Da una feritoia di luce prende corpo il luciferino Caliban, che lamenta il passaggio da “re di se stesso” a servo di Prospero. Il rapporto nostalgico con il sacro permea tutto: dall’adattamento al disegno luci. Il valore simbolico della figura geometrica del triangolo (che rimanda alla spiritualità) si ritrova ad esempio in alcuni abiti di Caliban, oppure nei triangolari coni di luce da cui è sempre abitata la scena: questi sembrano conficcarsi in un tempo reale e insieme ancestrale. Un tempo indefinitamente lontano eppure così presente, tanto da vibrare meraviglia. 

Ambiguo e affascinante è il tempo del sonno che qui, come in altri spettacoli di Serra, assume un valore potentissimo. Tempo, sì, in cui il corpo si ritempra e il cervello rielabora tutti i dati e gli stimoli ricevuti durante la veglia. Ma soprattutto tempo che si sposa ad una morte momentanea: Hypnos, dio del sonno, e Thanatos, la Morte, erano fratelli gemelli e figli di Nyx, la notte. Il sonno di Serra si consuma su un fianco (“dando il fianco”, come a rappresentare la massima delle vulnerabilità) e porgendo l’orecchio a ciò a cui di giorno preferiamo non prestare attenzione.

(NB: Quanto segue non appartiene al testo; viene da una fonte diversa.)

Definition KResource (r : IResource) : kube_object := mkKubeObject (PResource r) None.
Definition KList (l : IK8sList IResource) : kube_object :=
  mkKubeObject (PList (IK8sList_apiVersion _ l) (IK8sList_kind _ l) (IK8sList_metadata _ l))
    (Some (IK8sList_items l)).

Record IKubeItem (T : Type) := mkIKubeItem {
  IKubeItem_isFetching : bool;
  IKubeItem_item : option T;
  IKubeItem_error : option js_error;
}.
Arguments mkIKubeItem {T}.
Arguments IKubeItem_isFetching {T}.
Arguments IKubeItem_item {T}.
Arguments IKubeItem_error {T}.

Record IKind := mkIKind {
  IKind_apiVersion : string;
  IKind_plural : string;
  IKind_namespaced : bool;
}.

(** ** The service catalog (ServiceCatalog.ts, ServiceInstance.ts, ServiceBinding.ts,
    ClusterServiceClass.ts) *)

Record ICondition := mkICondition {
  ICondition_type : string;
  ICondition_status : string;
  ICondition_lastTransitionTime : string;
  ICondition_reason : string;
  ICondition_message : string;
}.

Record IServiceBroker := mkIServiceBroker {
  IServiceBroker_metadata_name : string;
  IServiceBroker_metadata_selfLink : string;
  IServiceBroker_metadata_uid : string;
  IServiceBroker_metadata_resourceVersion : string;
  IServiceBroker_metadata_generation : Z;
  IServiceBroker_metadata_creationTimestamp : string;
  IServiceBroker_metadata_finalizers : list string;
  IServiceBroker_spec_url : string;
  IServiceBroker_spec_authInfo : json;
  IServiceBroker_spec_relistBehavior : string;
  IServiceBroker_spec_relistDuration : string;
  IServiceBroker_spec_relistRequests : Z;
  IServiceBroker_status_conditions : list ICondition;
  IServiceBroker_status_reconciledGeneration : Z;
  IServiceBroker_status_lastCatalogRetrievalTime : string;
}.
(* ===== verification/Url.v ===== *)
(** * The URL builders of src/dashboard/src/shared/url.ts

    [app] are the routes of the single page application, [backend], [kubeops]
    and [api] the endpoints it calls.  The nested object literals become flat
    names: [app.apps.new] is [app_apps_new].  A string is the sequence of its
    UTF-8 bytes, so [encodeURIComponent] escapes byte by byte. *)

From S2P Require Import Prelude.
From S2P Require Import Json.
From S2P Require Import Types.

(** ** [encodeURIComponent] and [decodeURIComponent] *)

Definition byte_of (a : ascii) : N := N_of_ascii a.

(** The characters the escape leaves alone: letters, digits and [-_.!~*'()]. *)
Definition uri_unreserved (a : ascii) : bool :=
  let n := byte_of a in
  ((48 <=? n) && (n <=? 57) || (65 <=? n) && (n <=? 90) || (97 <=? n) && (n <=? 122))%N
  || bool_decide (a ∈ ["-"; "_"; "."; "!"; "~"; "*"; "'"; "("; ")"]%char).

Definition hex_digit (n : N) : ascii :=
  ascii_of_N (if (n <? 10)%N then 48 + n else 55 + n).

Definition hex_value (a : ascii) : option N :=
  let n := byte_of a in
  if ((48 <=? n) && (n <=? 57))%N then Some (n - 48)%N
  else if ((65 <=? n) && (n <=? 70))%N then Some (n - 55)%N
  else if ((97 <=? n) && (n <=? 102))%N then Some (n - 87)%N
  else None.

Fixpoint encodeURIComponent (s : string) : string :=
  match s with
  | EmptyString => ""
  | String a s' =>
    if uri_unreserved a then String a (encodeURIComponent s')
    else String "%" (String (hex_digit (byte_of a / 16)) (String (hex_digit (byte_of a mod 16))
           (encodeURIComponent s')))
  end.

(** The ranges of the bytes that may follow a lead byte of UTF-8. *)
Definition utf8_tail (b : N) : option (list (N * N)) :=
  (if (b <? 128) then Some []
   else if (194 <=? b) && (b <=? 223) then Some [(128, 191)]
   else if b =? 224 then Some [(160, 191); (128, 191)]
   else if b =? 237 then Some [(128, 159); (128, 191)]
   else if (225 <=? b) && (b <=? 239) then Some [(128, 191); (128, 191)]
   else if b =? 240 then Some [(144, 191); (128, 191); (128, 191)]
   else if (241 <=? b) && (b <=? 243) then Some [(128, 191); (128, 191); (128, 191)]
   else if b =? 244 then Some [(128, 143); (128, 191); (128, 191)]
   else None)%N.

(** What may follow byte [b] when [pend] was still expected. *)
Definition utf8_next (pend : list (N * N)) (b : N) : option (list (N * N)) :=
  match pend with
  | [] => utf8_tail b
  | (lo, hi) :: pend' => if ((lo <=? b) && (b <=? hi))%N then Some pend' else None
  end.

Fixpoint valid_utf8_from (pend : list (N * N)) (s : string) : bool :=
  match s with
  | EmptyString => bool_decide (pend = [])
  | String a s' =>
    match utf8_next pend (byte_of a) with
    | Some pend' => valid_utf8_from pend' s'
    | None => false
    end
  end.
Definition valid_utf8 : string → bool := valid_utf8_from [].

Definition uri_malformed : js_error := mk_error URIError "URI malformed".

(** The escapes of one character are contiguous, and the bytes they denote are
    well-formed UTF-8; anything else throws a [URIError]. *)
Fixpoint decode_from (pend : list (N * N)) (s : string) : outcome string :=
  match s with
  | EmptyString => if bool_decide (pend = []) then Ok "" else Throws uri_malformed
  | String a s' =>
    if bool_decide (a = "%"%char) then
      match s' with
      | String h (String l rest) =>
        match hex_value h, hex_value l with
        | Some hv, Some lv =>
          match utf8_next pend (16 * hv + lv) with
          | Some pend' =>
            String (ascii_of_N (16 * hv + lv)) <$> decode_from pend' rest
          | None => Throws uri_malformed
          end
        | _, _ => Throws uri_malformed
        end
      | _ => Throws uri_malformed
      end
    else if bool_decide (pend = []) then String a <$> decode_from [] s'
    else Throws uri_malformed
  end.
Definition decodeURIComponent : string → outcome string := decode_from [].

(** ** The routes of the application *)

Definition app_apps_list (cluster namespace : string) : string :=
  "/c/" +:+ cluster +:+ "/ns/" +:+ namespace +:+ "/apps".

Definition app_apps_get (cluster namespace releaseName : string) : string :=
  app_apps_list cluster namespace +:+ "/" +:+ releaseName.

Definition app_apps_upgrade (cluster namespace releaseName : string) : string :=
  app_apps_get cluster namespace releaseName +:+ "/upgrade".

Definition app_apps_new (cluster namespace : string) (cv : IChartVersion)
    (version globalNamespace : string) : string :=
  let chart := IChartVersion_relationships_chart_data cv in
  let repoNamespace := IRepo_namespace (IChartAttributes_repo chart) in
  let newSegment :=
    if bool_decide (globalNamespace ≠ repoNamespace) then "new" else "new-from-global" in
  "/c/" +:+ cluster +:+ "/ns/" +:+ namespace +:+ "/apps/" +:+ newSegment +:+ "/" +:+
  IRepo_name (IChartAttributes_repo chart) +:+ "/" +:+
  encodeURIComponent (IChartAttributes_name chart) +:+ "/versions/" +:+ version.

Definition app_catalog (cluster namespace : string) : string :=
  "/c/" +:+ cluster +:+ "/ns/" +:+ namespace +:+ "/catalog".

Definition app_repo (cluster namespace repo : string) : string :=
  app_catalog cluster namespace +:+ "/" +:+ repo.

Definition app_servicesInstances (namespace : string) : string :=
  "/ns/" +:+ namespace +:+ "/services/instances".

Definition app_charts_get (cluster namespace chartName : string) (repo : IRepo)
    (globalNamespace : string) : string :=
  let chartsSegment :=
    if bool_decide (globalNamespace = IRepo_namespace repo) then "global-charts" else "charts" in
  "/c/" +:+ cluster +:+ "/ns/" +:+ namespace +:+ "/" +:+ chartsSegment +:+ "/" +:+
  IRepo_name repo +:+ "/" +:+ encodeURIComponent chartName.

Definition app_operators_view (cluster namespace name : string) : string :=
  "/c/" +:+ cluster +:+ "/ns/" +:+ namespace +:+ "/operators/" +:+ name.

Definition app_operators_list (cluster namespace : string) : string :=
  "/c/" +:+ cluster +:+ "/ns/" +:+ namespace +:+ "/operators".

Definition app_operators_new (cluster namespace name : string) : string :=
  "/c/" +:+ cluster +:+ "/ns/" +:+ namespace +:+ "/operators/new/" +:+ name.

Definition app_operatorInstances_view
    (cluster namespace csvName crdName resourceName : string) : string :=
  "/c/" +:+ cluster +:+ "/ns/" +:+ namespace +:+ "/operators-instances/" +:+ csvName +:+ "/" +:+
  crdName +:+ "/" +:+ resourceName.

Definition app_operatorInstances_update
    (cluster namespace csvName crdName instanceName : string) : string :=
  "/c/" +:+ cluster +:+ "/ns/" +:+ namespace +:+ "/operators-instances/" +:+ csvName +:+ "/" +:+
  crdName +:+ "/" +:+ instanceName +:+ "/update".

Definition app_operatorInstances_new (cluster namespace csvName crdName : string) : string :=
  "/c/" +:+ cluster +:+ "/ns/" +:+ namespace +:+ "/operators-instances/new/" +:+ csvName +:+ "/" +:+
  crdName.

Definition app_config_apprepositories (cluster namespace : string) : string :=
  "/c/" +:+ cluster +:+ "/ns/" +:+ namespace +:+ "/config/repos".

Definition app_config_brokers (cluster : string) : string :=
  "/c/" +:+ cluster +:+ "/config/brokers".

Definition app_config_operators (cluster namespace : string) : string :=
  "/c/" +:+ cluster +:+ "/ns/" +:+ namespace +:+ "/operators".

(** ** The Kubeapps backend *)

Definition withNS (namespace : string) : string :=
  if truthy namespace then "namespaces/" +:+ namespace +:+ "/" else "".

Definition backend_namespaces_list (cluster : string) : string :=
  "api/v1/clusters/" +:+ cluster +:+ "/namespaces".

Definition backend_apprepositories_base (cluster namespace : string) : string :=
  "api/v1/clusters/" +:+ cluster +:+ "/" +:+ withNS namespace +:+ "apprepositories".
Definition backend_apprepositories_create := backend_apprepositories_base.
Definition backend_apprepositories_list := backend_apprepositories_base.
Definition backend_apprepositories_validate (cluster namespace : string) : string :=
  backend_apprepositories_base cluster namespace +:+ "/validate".
Definition backend_apprepositories_delete (cluster namespace name : string) : string :=
  backend_apprepositories_base cluster namespace +:+ "/" +:+ name.
Definition backend_apprepositories_refresh (cluster namespace name : string) : string :=
  backend_apprepositories_base cluster namespace +:+ "/" +:+ name +:+ "/refresh".
Definition backend_apprepositories_update (cluster namespace name : string) : string :=
  backend_apprepositories_base cluster namespace +:+ "/" +:+ name.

Il tempo del mito torna anche nella rappresentazione dell’Amore: il regista mette in scena oltre all’amore eroticamente romantico di Miranda e Ferdinando, messo alla prova dal padre di lei e rappresentato come un gioco altalenante intorno ad un’asse di legno, anche quello descritto ne Il Simposio di Platone. Coinvolge Caliban e Trinculo: il loro incontrarsi assume la forma di quella fusione indivisibile rappresentata dagli uomini-palla, che solo successivamente furono separati da Zeus. E poi va oltre, coinvolgendo anche Stefano: di nuovo l’allusione è alla forma geometrica “sacra” del triangolo.

Uno spettacolo che sa ammaliarci e turbarci parlandoci della difficile gestione del potere da parte degli uomini: un potere che “nasce dal desiderio e dalla ricerca dell’intero e che si chiama Amore”. E la cui massima espressione è il perdono. E poi, soprattutto, ci parla del potere del Teatro: un omaggio al teatro con i mezzi del teatro, trucchi da due lire che però possiedono una forza che trascende la realtà .

Questo testo, con il quale Shakespeare si commiata dalle scene, sembra porci di fronte alla domanda: siamo davvero liberi di scegliere se vendicarci o perdonare? E la libertà, è davvero ciò che desideriamo? I momenti più speciali dello spettacolo, che danno la cifra della rilettura di Alessandro Serra, forse sono quelli senza dialoghi dove emerge, con una chiarezza che a volte toglie il fiato, lo straordinario modo con il quale gli attori occupano il quadrato della scena: attraverso il potere evocativo di ogni gesto e la forza sovrannaturale della presenza. “E’ lo spirito del teatro” – direbbe Ariel: è l’arte della drammaturgia, capace di plasmare l’immaginario e creare così l’uomo.